__WHAT TO PRODUCE__.
The lines below are to be quoted exactly, from the first through the one that contains "index and slice".

__Stored items__.
-*-

(* ===== verification/L7.v ===== *)
(** * L7: application protocols in sampled payloads (internal/collectors/l7/pcap_l7.go)

    The classification of a payload as DNS, HTTP, DTLS, QUIC or TLS and the
    extraction of names from it.  The payload comes from the network, so every
    index and slice expression of the parsers is an access that may fail: [None] is
    the run-time panic of Go, or a loop that has used up its fuel. *)

From S2P Require Import Prelude GoStr GoText GoJson Net GoIP Event Netctx Pcapx.
From Stdlib Require Import Ascii NArith.

Local Open Scope Z_scope.
Local Open Scope go_scope.

(** ** Bytes *)

Abbreviation bytes := (list Z).
Definition len (p : bytes) : Z := Z.of_nat (length p).

(** [p[i]] and [p[i:j]]. *)
Definition at_ (p : bytes) (i : Z) : option Z := if i <? 0 then None else p !! Z.to_nat i.
Definition sub (p : bytes) (i j : Z) : option bytes :=
  if (0 <=? i) && (i <=? j) && (j <=? len p) then Some (slice p (Z.to_nat i) (Z.to_nat j)) else None.
(** [int(p[i])<<8 | int(p[i+1])] *)
Definition be16 (p : bytes) (i : Z) : option Z := h ← at_ p i; l ← at_ p (i + 1); Some (Z.lor (Z.shiftl h 8) l).

Definition of_bytes (p : bytes) : string := of_chars (map (λ b, ascii_of_N (Z.to_N b)) p).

-*-

__WRITTEN SOLUTION__.
(* ===== verification/L7.v ===== *)
(** * L7: application protocols in sampled payloads (internal/collectors/l7/pcap_l7.go)

    The classification of a payload as DNS, HTTP, DTLS, QUIC or TLS and the
    extraction of names from it.  The payload comes from the network, so every
    index and slice expression of the parsers is an access that may fail: [None] is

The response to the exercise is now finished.